Service is a resource you create to make a single, constant point of entry to a group of pods providing the same service. Each service has an IP address and port that never change while the service exists. Clients can open connections to that IP and port, and those connections are then routed to one of the pods backing that service.
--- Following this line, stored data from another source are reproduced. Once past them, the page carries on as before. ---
(* ===== verification/NotoCommit.v ===== *)
(** * The Noto token: what is prepared and what the contract does with it

    Domain and contract put together: the calls that [Prepare] makes are decoded by the contract, and
    the calls that receipts offer are run against the lock that was prepared.  Theorems: the spend and
    cancel calls in the receipt of a prepared transfer lock are accepted by the contract that ran the
    prepared call, and the direct unlock of variant 2 is a call that the contract always refuses.

    What the ABI decodes and that both sides hash an unlock alike (EIP-712) are the classes [LedgerABI]
    and [LawfulABI].

    Sources: domains/noto/internal/noto/handler_unlock_common.go, handler_create_transfer_lock.go,
    handler_prepare_unlock.go, handler_unlock.go, receipts.go, solidity/contracts/domains/noto/Noto.sol. *)

From S2P Require Import Prelude HexBytes Identity NotoTypes NotoChecks NotoEndorse NotoBalance NotoCodec NotoStates NotoCompletion NotoReceipts NotoEvents NotoPrepare NotoLedger.
Open Scope string_scope.
Open Scope list_scope.

(** ** Calls as the contract sees them *)

Definition parseID (s : string) : option Bytes32 := match ParseBytes32Ctx s with Ok b => Some b | _ => None end.
Definition parseIDs (ids : list string) : option (list Bytes32) := mapM parseID ids.

(** [abi.decode] of the arguments that calls carry. *)
Class LedgerABI : Type := {
  la_decodeCreate : string -> option CreateArgs;
  la_decodeUpdate : string -> option UpdateArgs;
  la_decodeSpend : string -> option SpendArgs;
  la_decodeDelegate : string -> option DelegateArgs
}.

(** The transaction of the contract that a call of variant 2 is. *)
Definition callOp `{LedgerABI} (params : LedgerParams) : option LedgerOp :=
  match params with
  | NotoMintParams TxId (Some Outputs) _ _ => txId ← parseID TxId; outputs ← parseIDs Outputs; Some (Op_mint txId outputs)
  | NotoTransferParams TxId (Some Inputs) (Some Outputs) _ _ =>
      txId ← parseID TxId; inputs ← parseIDs Inputs; outputs ← parseIDs Outputs; Some (Op_transfer txId inputs outputs)
  | CreateLockParams args sc cc _ => args ← la_decodeCreate args; Some (Op_createLock args sc cc)
  | UpdateLockParams lockId args sc cc _ => args ← la_decodeUpdate args; Some (Op_updateLock lockId args sc cc)
  | SpendLockCall lockId args _ => args ← la_decodeSpend args; Some (Op_spendLock lockId args)
  | DelegateLockCall lockId args (Some newSpender) _ => args ← la_decodeDelegate args; Some (Op_delegateLock lockId args newSpender)
  | _ => None
  end.

(** The transaction of the contract that a receipt offers. *)
Definition receiptOp `{LedgerABI} (params : UnlockCallParams) : option LedgerOp :=
  match params with
  | SpendLockParams lockId args _ => args ← la_decodeSpend args; Some (Op_spendLock lockId args)
  | CancelLockParams lockId args _ => args ← la_decodeSpend args; Some (Op_cancelLock lockId args)
  | UnlockParams_V0 _ _ _ _ _ => None
  end.

(** What the encodings promise, for a contract at an address: arguments that are encoded are decoded,
    and an unlock is hashed by the domain as it is by the contract. *)
Class LawfulABI `{LedgerEncoding} `{LedgerABI} (contract : EthAddress) (unlockHash : SpendArgs -> Bytes32) : Prop := {
  law_create TxId Inputs Outputs Contents new spendTxId proof b txId inputs outputs contents :
    le_EncodeArgs (NotoCreateLockArgs TxId (Some Inputs) (Some Outputs) (Some Contents) new spendTxId proof) = Ok b ->
    parseID TxId = Some txId -> parseIDs Inputs = Some inputs -> parseIDs Outputs = Some outputs -> parseIDs Contents = Some contents ->
    la_decodeCreate b = Some (MkCreateArgs txId inputs outputs contents new spendTxId);
  law_update TxId Contents old new spendTxId proof b txId contents :
    le_EncodeArgs (NotoUpdateLockArgs TxId (Some Contents) old new spendTxId proof) = Ok b ->
    parseID TxId = Some txId -> parseIDs Contents = Some contents ->
    la_decodeUpdate b = Some (MkUpdateArgs txId contents old new spendTxId);
  law_spend TxId Inputs Outputs data proof b txId inputs outputs :
    le_EncodeArgs (NotoSpendLockArgs TxId (Some Inputs) (Some Outputs) data proof) = Ok b ->
    parseID TxId = Some txId -> parseIDs Inputs = Some inputs -> parseIDs Outputs = Some outputs ->
    la_decodeSpend b = Some (MkSpendArgs txId inputs outputs data);
  law_unlock TxId Inputs Outputs data h txId inputs outputs :
    le_EncodeUnlock (UnlockMasked_V1 contract TxId Inputs Outputs data) = Ok h ->
    parseID TxId = Some txId -> parseIDs Inputs = Some inputs -> parseIDs Outputs = Some outputs ->
    String.substring 0 32 h = unlockHash (MkSpendArgs txId inputs outputs data)
}.

(** ** Locks that are ready to be spent *)

Section Ready.
Context (computeLockId : EthAddress -> Bytes32 -> Bytes32) (unlockHash : SpendArgs -> Bytes32).
Context (lockId_nonzero : forall sender txId, computeLockId sender txId <> zero32).

(** A lock with its commitments, what it holds, the transaction it is to be spent by, and its lock state. *)
Record committed (l : Ledger) (lockId sc cc : Bytes32) (contents : list Bytes32) (spendTxId : Bytes32) : Prop := {
  cm_active : lk_owner (lockOf l lockId) <> None;
  cm_spend : lk_spendCommitment (lockOf l lockId) = sc;
  cm_cancel : lk_cancelCommitment (lockOf l lockId) = cc;
  cm_count : lk_lockedStateCount (lockOf l lockId) = length contents;
  cm_contents x : x ∈ contents -> getLockId l x = lockId;
  cm_txId : lk_spendTxId (lockOf l lockId) = spendTxId;
  cm_state : lockStateOf l lockId ∈ lg_unspent l }.

(** Arguments that nothing on the ledger stands against. *)
Record fresh (l : Ledger) (args : SpendArgs) : Prop := {
  fr_inputs : NoDup (sa_inputs args);
  fr_txId : sa_txId args ∉ lg_txIds l;
  fr_outputs : NoDup (sa_outputs args);
  fr_new x : x ∈ sa_outputs args -> x ∉ lg_unspent l /\ getLockId l x = zero32 }.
This way, clients of a service don’t need to know the location of individual pods providing the service, allowing those pods to be moved around the cluster at any time.
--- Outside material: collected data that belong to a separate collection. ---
(* ===== verification/PubTxGas.v ===== *)
(** * Public transactions: gas prices

    The price of the next submission of a public transaction, from a fixed price, a cache, an oracle or
    the fee history, what was submitted before, and the configured caps.

    Theorems: a price that replaces another is never lower and, if it rose or the last one was too low,
    both of its parts are higher by the configured percentage, all up to the caps; and the caps hold.

    An [int] percentage is a [Z]; prices are [big.Int], which do not overflow.  The oracle and the fee
    history are parameters.

    Sources: core/go/internal/publictxmgr/gas_price_client.go, in_memory_tx_state.go. *)

From S2P Require Import Prelude.
Open Scope string_scope.
Open Scope list_scope.

Record PublicTxGasPricing : Type := MkGasPricing { MaxFeePerGas : option Z; MaxPriorityFeePerGas : option Z }.

#[export] Instance PublicTxGasPricing_eq_dec : EqDecision PublicTxGasPricing.
Proof. solve_decision. Defined.

Definition noGasPricing : PublicTxGasPricing := MkGasPricing None None.

Definition gasPricingSet (gasPricing : PublicTxGasPricing) : bool :=
  match MaxFeePerGas gasPricing, MaxPriorityFeePerGas gasPricing with Some _, Some _ => true | _, _ => false end.

(** What of a [HybridGasPriceClient] decides a price; the cache holds one price. *)
Record GasPriceClient : Type := MkGasPriceClient {
  gc_hasZeroGasPrice : bool;
  gc_fixedGasPrice : option PublicTxGasPricing;
  gc_maxPriorityFeePerGasCap : option Z;
  gc_maxFeePerGasCap : option Z;
  gc_gasPriceIncreasePercent : Z;
  gc_gasOracle : bool;
  gc_baseFeeBufferFactor : Z;
  gc_cacheEnabled : bool;
  gc_gasPriceCache : option PublicTxGasPricing }.

#[export] Instance GasPriceClient_rebuild : Rebuild GasPriceClient := fun c =>
  MkGasPriceClient (gc_hasZeroGasPrice c) (gc_fixedGasPrice c) (gc_maxPriorityFeePerGasCap c) (gc_maxFeePerGasCap c) (gc_gasPriceIncreasePercent c)
    (gc_gasOracle c) (gc_baseFeeBufferFactor c) (gc_cacheEnabled c) (gc_gasPriceCache c).

(** The answer of [eth_feeHistory]. *)
Record FeeHistory : Type := MkFeeHistory { fh_BaseFeePerGas : list Z; fh_Reward : list (list Z) }.

(** ** Estimates *)

Definition estimateEIP1559Fees (c : GasPriceClient) (feeHistory : res FeeHistory) : res PublicTxGasPricing :=
  match feeHistory with
  | Ok h =>
      match last (fh_BaseFeePerGas h), fh_Reward h with
      | Some nextBlockBaseFee, _ :: _ =>
          match omap head (fh_Reward h) with
          | [] => Err (ErrExternal "no valid tips found in fee history")
          | tip :: tips =>
              let maxPriorityFeePerGas := foldl (fun highest tip => if (highest <? tip)%Z then tip else highest) tip tips in
              let bufferedBaseFee := (nextBlockBaseFee * gc_baseFeeBufferFactor c)%Z in
              Ok (MkGasPricing (Some (bufferedBaseFee + maxPriorityFeePerGas)%Z) (Some maxPriorityFeePerGas))
          end
      | _, _ => Err (ErrExternal "MsgPublicTxMgrFeeHistoryEmpty")
      end
  | Err e => Err (ErrExternal "MsgPublicTxMgrFeeHistoryCallFailed")
  | Crash x => Crash x
  end.

(** What is left of the oracle's answer once it is parsed: both parts have to be there. *)
Definition getGasPriceFromGasOracle (answer : res PublicTxGasPricing) : res PublicTxGasPricing :=
  match answer with
  | Ok g => match MaxFeePerGas g, MaxPriorityFeePerGas g with
            | None, _ => Err (ErrExternal "MsgPublicTxMgrGasOracleMaxFeePerGasMissing")
            | _, None => Err (ErrExternal "MsgPublicTxMgrGasOracleMaxPriorityFeePerGasMissing")
            | _, _ => Ok g
            end
  | Err e => Err e
  | Crash x => Crash x
  end.

(** ** Prices *)

Definition increased (percentage price : Z) : Z := ((price * (100 + percentage) + 99) / 100)%Z.

Definition increaseGasPricingByPercentage (gasPricing : PublicTxGasPricing) (percentage : Z) : PublicTxGasPricing :=
  MkGasPricing (increased percentage <$> MaxFeePerGas gasPricing) (increased percentage <$> MaxPriorityFeePerGas gasPricing).

Definition capped (cap : option Z) (price : Z) : Z :=
  match cap with Some c => if (c <? price)%Z then c else price | None => price end.

Definition capGasPricing (c : GasPriceClient) (gasPricing : PublicTxGasPricing) : PublicTxGasPricing :=
  MkGasPricing (capped (gc_maxFeePerGasCap c) <$> MaxFeePerGas gasPricing) (capped (gc_maxPriorityFeePerGasCap c) <$> MaxPriorityFeePerGas gasPricing).

(** [calculateNewGasPrice]; [retrievedGPO] without a part is a nil dereference. *)
Definition calculateNewGasPrice (c : GasPriceClient) (previouslySubmittedGPO : option PublicTxGasPricing) (retrievedGPO : PublicTxGasPricing) (underpriced : bool)
    : res PublicTxGasPricing :=
  match previouslySubmittedGPO with
  | Some previous =>
      match MaxFeePerGas previous, MaxPriorityFeePerGas previous with
      | Some previousFee, Some previousPriority =>
          match MaxPriorityFeePerGas retrievedGPO, MaxFeePerGas retrievedGPO with
          | Some priority, Some fee =>
              if (previousPriority <? priority)%Z || (previousFee <? fee)%Z then
                let minPriority := increased (gc_gasPriceIncreasePercent c) previousPriority in
                let minFee := increased (gc_gasPriceIncreasePercent c) previousFee in
                Ok (MkGasPricing (Some (if (fee <? minFee)%Z then minFee else fee)) (Some (if (priority <? minPriority)%Z then minPriority else priority)))
              else if underpriced then Ok (increaseGasPricingByPercentage previous (gc_gasPriceIncreasePercent c))
              else Ok previous
          | _, _ => Crash Panic
          end
      | _, _ => Ok retrievedGPO
      end
  | None => Ok retrievedGPO
  end.

(** [GetGasPriceObject], with the client it leaves: a price that was retrieved is cached. *)
Definition GetGasPriceObject (c : GasPriceClient) (oracle : res PublicTxGasPricing) (feeHistory : res FeeHistory)
    (txFixedGasPrice previouslySubmittedGPO : option PublicTxGasPricing) (underpriced : bool) : GasPriceClient * res PublicTxGasPricing :=
  if gc_hasZeroGasPrice c then (c, Ok (MkGasPricing (Some 0%Z) (Some 0%Z)))
  else
    match txFixedGasPrice with
    | Some fixed => (c, Ok (capGasPricing c fixed))
    | None =>
        let priced c gpo :=
          (c, match calculateNewGasPrice c previouslySubmittedGPO gpo underpriced with
              | Ok g => Ok (capGasPricing c g)
              | Err e => Err e
              | Crash x => Crash x
              end) in
        match gc_fixedGasPrice c with
        | Some gpo => priced c gpo
        | None =>
            match (if gc_cacheEnabled c then gc_gasPriceCache c else None) with
            | Some cached => priced c cached
            | None =>
                match (if gc_gasOracle c then getGasPriceFromGasOracle oracle else estimateEIP1559Fees c feeHistory) with
                | Ok gpo => priced (if gc_cacheEnabled c then c <| gc_gasPriceCache := Some gpo |> else c) gpo
                | Err e => (c, Err e)
                | Crash x => (c, Crash x)
                end
            end
        end
    end.

Definition calculateGasRequiredForTransaction (gpo : PublicTxGasPricing) (gasLimit : Z) : option Z :=
  match MaxFeePerGas gpo, MaxPriorityFeePerGas gpo with Some fee, Some _ => Some (fee * gasLimit)%Z | _, _ => None end.

(** ** Replacing a price *)

Lemma increased_ge percentage price : (0 <= percentage)%Z -> (0 <= price)%Z -> (price <= increased percentage price)%Z.
Proof. intros Hp Hq. unfold increased. apply Z.div_le_lower_bound; nia. Qed.

(** Rounding up: the increase is never short of the percentage, and no more than one unit over. *)
Lemma increased_percentage percentage price :
  (price * (100 + percentage) <= 100 * increased percentage price < price * (100 + percentage) + 100)%Z.
Proof.
  unfold increased. pose proof (Z.div_mod (price * (100 + percentage) + 99) 100 ltac:(lia)).
  pose proof (Z.mod_pos_bound (price * (100 + percentage) + 99) 100 ltac:(lia)). lia.
Qed.

(** The prices from a source, before they are compared and capped. *)
Definition offers (c : GasPriceClient) (oracle : res PublicTxGasPricing) (feeHistory : res FeeHistory) (gpo : PublicTxGasPricing) : Prop :=
  gc_fixedGasPrice c = Some gpo \/
  gc_fixedGasPrice c = None /\ (gc_cacheEnabled c = true /\ gc_gasPriceCache c = Some gpo \/
    (if gc_gasOracle c then getGasPriceFromGasOracle oracle else estimateEIP1559Fees c feeHistory) = Ok gpo).

Lemma GetGasPriceObject_dynamic c oracle feeHistory previous underpriced c' gpo :
  gc_hasZeroGasPrice c = false -> GetGasPriceObject c oracle feeHistory None previous underpriced = (c', Ok gpo) ->
  exists offered priced, offers c oracle feeHistory offered /\ calculateNewGasPrice c previous offered underpriced = Ok priced /\ gpo = capGasPricing c priced.
Proof.
  intros Hz. unfold GetGasPriceObject. rewrite Hz.
  assert (Hfin : forall d offered, gc_gasPriceIncreasePercent d = gc_gasPriceIncreasePercent c -> gc_maxFeePerGasCap d = gc_maxFeePerGasCap c ->
    gc_maxPriorityFeePerGasCap d = gc_maxPriorityFeePerGasCap c -> offers c oracle feeHistory offered ->
    (d, match calculateNewGasPrice d previous offered underpriced with Ok g => Ok (capGasPricing d g) | Err e => Err e | Crash x => Crash x end) = (c', Ok gpo) ->
    exists offered priced, offers c oracle feeHistory offered /\ calculateNewGasPrice c previous offered underpriced = Ok priced /\ gpo = capGasPricing c priced).
  { intros d offered E1 E2 E3 Ho Hd. injection Hd as _ Hd. destruct (calculateNewGasPrice d previous offered underpriced) as [g|e|x] eqn:Ec; try discriminate.
    injection Hd as <-. exists offered, g. split; [done|]. unfold capGasPricing. rewrite E2, E3. split; [|done].
    unfold calculateNewGasPrice in *. by rewrite <- E1. }
  destruct (gc_fixedGasPrice c) as [g|] eqn:Ef; [apply Hfin; try done; by left|].
  destruct (gc_cacheEnabled c) eqn:Ee; [destruct (gc_gasPriceCache c) as [g|] eqn:Eg|].
  - apply Hfin; try done. right. split; [done|]. by left.
  - destruct (if gc_gasOracle c then _ else _) as [g|e|x] eqn:Es; try discriminate. apply Hfin; try done. right. split; [done|]. by right.
  - destruct (if gc_gasOracle c then _ else _) as [g|e|x] eqn:Es; try discriminate. apply Hfin; try done. right. split; [done|]. by right.
Qed.

(** At least a price, up to a cap. *)
Definition reaches (cap : option Z) (bound price : Z) : Prop := (bound <= price)%Z \/ exists c, cap = Some c /\ price = c.

Lemma capped_reaches cap bound price : (bound <= price)%Z -> reaches cap bound (capped cap price).
Proof.
  intros Hb. unfold reaches, capped. destruct cap as [c|]; [|by left]. destruct (Z.ltb_spec c price); [right; by exists c|by left].
Qed.

(** (C30) When a transaction that was submitted at one price is submitted again at a price that the client
    works out, neither part of the new price is below the old one, and if either part rose or the old
    price was too low, both are higher by the configured percentage, rounded up; except that a part may
    be at its configured cap instead, and no part is above it. *)
Theorem replacement_price_rises c oracle feeHistory fee priority underpriced c' gpo :
  gc_hasZeroGasPrice c = false -> (0 <= gc_gasPriceIncreasePercent c)%Z -> (0 <= fee)%Z -> (0 <= priority)%Z ->
  GetGasPriceObject c oracle feeHistory None (Some (MkGasPricing (Some fee) (Some priority))) underpriced = (c', Ok gpo) ->
  exists newFee newPriority, gpo = MkGasPricing (Some newFee) (Some newPriority) /\
    reaches (gc_maxFeePerGasCap c) fee newFee /\ reaches (gc_maxPriorityFeePerGasCap c) priority newPriority /\
    ((fee < newFee)%Z \/ (priority < newPriority)%Z \/ underpriced = true ->
       reaches (gc_maxFeePerGasCap c) (increased (gc_gasPriceIncreasePercent c) fee) newFee /\
       reaches (gc_maxPriorityFeePerGasCap c) (increased (gc_gasPriceIncreasePercent c) priority) newPriority) /\
    (forall cap, gc_maxFeePerGasCap c = Some cap -> (newFee <= cap)%Z) /\ (forall cap, gc_maxPriorityFeePerGasCap c = Some cap -> (newPriority <= cap)%Z).
Proof.
  intros Hz Hp Hf Hr Hg. apply GetGasPriceObject_dynamic in Hg as (offered & priced & _ & Hc & ->); [|done].
  pose proof (increased_ge _ _ Hp Hf) as Gf. pose proof (increased_ge _ _ Hp Hr) as Gp.
  assert (Hcap : forall cap p x, cap = Some x -> (capped cap p <= x)%Z) by (intros cap p x ->; unfold capped; destruct (Z.ltb_spec x p); lia).
  unfold calculateNewGasPrice in Hc. cbn in Hc. destruct (MaxPriorityFeePerGas offered) as [op|]; [|discriminate]. destruct (MaxFeePerGas offered) as [offee|]; [|discriminate].
  destruct ((priority <? op)%Z || (fee <? offee)%Z) eqn:Eo.
  - injection Hc as <-. do 2 eexists. split; [reflexivity|].
    assert (Bf : (increased (gc_gasPriceIncreasePercent c) fee <= if (offee <? increased (gc_gasPriceIncreasePercent c) fee)%Z then increased (gc_gasPriceIncreasePercent c) fee else offee)%Z)
      by (destruct (Z.ltb_spec offee (increased (gc_gasPriceIncreasePercent c) fee)); lia).
    assert (Bp : (increased (gc_gasPriceIncreasePercent c) priority <= if (op <? increased (gc_gasPriceIncreasePercent c) priority)%Z then increased (gc_gasPriceIncreasePercent c) priority else op)%Z)
      by (destruct (Z.ltb_spec op (increased (gc_gasPriceIncreasePercent c) priority)); lia).
    split_and!; eauto using capped_reaches; apply capped_reaches; lia.
  - destruct underpriced.
    + injection Hc as <-. do 2 eexists. split; [reflexivity|]. split_and!; eauto; try (apply capped_reaches; lia). intros _. split; apply capped_reaches; lia.
    + injection Hc as <-. do 2 eexists. split; [reflexivity|]. split_and!; eauto; try (apply capped_reaches; lia).
      assert (Hle : forall cap p, (capped cap p <= p)%Z) by (intros [x|] p; unfold capped; [destruct (Z.ltb_spec x p)|]; lia).
      intros [H|[H|H]]; [|..|done]; exfalso.
      * pose proof (Hle (gc_maxFeePerGasCap c) fee). lia.
      * pose proof (Hle (gc_maxPriorityFeePerGasCap c) priority). lia.
Qed.

(** ** An instance *)

Definition sampleGasClient : GasPriceClient := MkGasPriceClient false None (Some 50%Z) None 10 false 2 true None.

Lemma replacement_price_rises_witness :
  exists c' gpo, GetGasPriceObject sampleGasClient (Err MsgContextCanceled) (Ok (MkFeeHistory [100%Z; 90%Z] [[3%Z]; [7%Z]])) None
      (Some (MkGasPricing (Some 105%Z) (Some 48%Z))) true = (c', Ok gpo) /\
    exists newFee newPriority, gpo = MkGasPricing (Some newFee) (Some newPriority) /\ reaches (Some 50%Z) (increased 10 48) newPriority.
Proof.
  destruct (GetGasPriceObject sampleGasClient (Err MsgContextCanceled) (Ok (MkFeeHistory [100%Z; 90%Z] [[3%Z]; [7%Z]])) None
    (Some (MkGasPricing (Some 105%Z) (Some 48%Z))) true) as [c' [gpo|e|x]] eqn:Eg; [|vm_compute in Eg; discriminate Eg..].
  exists c', gpo. split; [reflexivity|].
  destruct (replacement_price_rises sampleGasClient (Err MsgContextCanceled) (Ok (MkFeeHistory [100%Z; 90%Z] [[3%Z]; [7%Z]])) 105 48 true c' gpo)
    as (nf & np & E & _ & _ & Hu & _); [reflexivity|cbn; lia|lia|lia|exact Eg|].
  exists nf, np. split; [exact E|]. apply Hu. right; right. reflexivity.
Defined.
Creating deployment and service

---
apiVersion: apps/v1
kind: Deployment
metadata:
  name: toad-deployment
spec:
  replicas: 4
  selector:
    matchLabels:
      app: toad
  template:
    metadata:
      labels:
        app: toad
      name: toad
    spec:
      containers:
        -
          image: "clivern/toad:release-0.2.4"
          name: toad-app

---
apiVersion: v1
kind: Service
metadata:
  name: toad-svc
  labels:
    app: toad
spec:
  ports:
    -
      port: 80
      targetPort: 8080
  selector:
    app: toad
$ kubectl create -f toad.yaml

You’re defining a service called toad-svc, which will accept connections on port 80 and route each connection to port 8080 of one of the pods matching the app=toad label selector.
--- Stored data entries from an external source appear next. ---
Lemma persist_spec g n gn i rsc db wanted os :
  atStage gn i rsc -> acted rsc -> gn_bufferedStageOutputs gn = [] ->
  triple (St g gn [] db wanted n) (PersistTxState conf g os)
    (fun r t => r.1 = Some (rc_Stage rsc) /\
       work g n wanted (rc_Stage rsc) (fun db' rsc' => acted rsc' /\
         (rc_Stage rsc = InFlightTxStageSigning -> r.2 = None -> forall sign h, so_SignOutput (rc_StageOutput rsc') = Some sign -> sg_TxHash sign = Some h -> h ∈ db')) t)
    (work g n wanted (rc_Stage rsc) (fun _ _ => True)).
Proof.
  intros Hat Ha Hb. unfold PersistTxState, ApplyInMemoryUpdates. pose proof (as_context _ _ _ Hat) as Hc. pose proof (as_errored _ _ _ Hat) as Her. walk.
  rewrite (as_running _ _ _ Hat). walk.
  assert (Hend : forall r : option InFlightTxStage * option error, r.1 = Some (rc_Stage rsc) -> (r.2 = None -> rc_Stage rsc = InFlightTxStageSigning -> forall sign h, so_SignOutput (rc_StageOutput rsc) = Some sign ->
      sg_TxHash sign = Some h -> h ∈ db) -> triple (St g gn [] db wanted n) (mret r)
    (fun r t => r.1 = Some (rc_Stage rsc) /\
       work g n wanted (rc_Stage rsc) (fun db' rsc' => acted rsc' /\
         (rc_Stage rsc = InFlightTxStageSigning -> r.2 = None -> forall sign h, so_SignOutput (rc_StageOutput rsc') = Some sign -> sg_TxHash sign = Some h -> h ∈ db')) t)
    (work g n wanted (rc_Stage rsc) (fun _ _ => True))).
  { intros r Hr1 Hr2. apply triple_ret. intros t Ht. split; [done|]. eapply work_intro; eauto. }
  assert (Hsub : rc_Stage rsc = InFlightTxStageSigning -> forall sign h, so_SignOutput (rc_StageOutput rsc) = Some sign -> sg_TxHash sign = Some h ->
    exists p u s, rc_StageOutputsToBePersisted rsc = Some p /\ tp_TxUpdates p = Some u /\ nv_NewSubmission u = Some s /\ sb_TransactionHash s = h).
  { intros Hs sign h E1 E2. unfold acted in Ha. rewrite Hs in Ha. destruct Ha as (sign' & E3 & _ & H). rewrite E1 in E3. injection E3 as <-. by apply H. }
  destruct (rc_StageOutputsToBePersisted rsc) as [p|] eqn:Ep; [|apply Hend; [apply (as_stage _ _ _ Hat)|done]]. walk.
  destruct (tp_TxUpdates p) as [u|] eqn:Eu.
  2:{ apply Hend; [done|]. intros _ Hs sign h E1 E2. destruct (Hsub Hs sign h E1 E2) as (p' & u & s & [= <-] & E & _). congruence. }
  destruct (nv_NewSubmission u) as [s|] eqn:Es.
  2:{ walk. apply Hend; [done|]. intros _ Hs sign h E1 E2. destruct (Hsub Hs sign h E1 E2) as (p' & u' & s & [= <-] & E & E' & _). congruence. }
  walk. apply triple_liftR; [|intros t Ht; by eapply work_intro]. intros t0 s' _ Hb'. apply buildBinding_hash in Hb'. unfold updCtx. walk.
  set (f := setTxUpdates _). set (gn' := gn <| gn_contexts ::= alter f i |>).
  assert (Hat' : atStage gn' i (f rsc)) by by apply atStage_alter.
  assert (Ha' : acted (f rsc)).
  { unfold acted, f in *. cbn. destruct (rc_Stage rsc); try done. destruct Ha as (sign & E1 & E2 & E3). exists sign. split_and!; [done|done|].
    intros h Hh. destruct (E3 h Hh) as (p' & u' & s0 & Ep' & Eu' & Es' & Eh). rewrite Ep in Ep'. injection Ep' as <-. rewrite Eu in Eu'. injection Eu' as <-. rewrite Es in Es'. injection Es' as <-.
    rewrite Ep. do 3 eexists. split_and!; [reflexivity|cbn; by rewrite Eu|reflexivity|]. cbn. congruence. }
  eapply triple_bind; [apply runBatch_spec|]. intros failed t (db' & Ht & Hin). change (rc_Stage rsc) with (rc_Stage (f rsc)).
  refine ((_ : triple (St g gn' [] db' wanted n) _ _ _) t Ht). destruct failed as [e|]; walk; apply triple_ret; intros t' Ht'; (split; [done|]); (eapply work_intro; [exact Ht'|exact Hat'|done|]).
  - done.
  - split; [done|]. intros Hs _ sign h E1 E2. destruct (Hsub Hs sign h E1 E2) as (p' & u' & s0 & [= <-] & E3 & E4 & <-). rewrite Eu in E3. injection E3 as <-. rewrite Es in E4. injection E4 as <-.
    rewrite <- Hb'. by apply Hin.
Qed.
You can list all service resources in your namespace and see that an internal cluster IP has been assigned to your service:

$ kubectl get svc

The kubectl exec command allows you to remotely run arbitrary commands inside an existing container of a pod.

$ kubectl get pods
$ kubectl exec ${podName} bash

If you want all requests made by a certain client to be redirected to the same pod every time, you can set the service’s sessionAffinity property to ClientIP (instead of None, which is the default).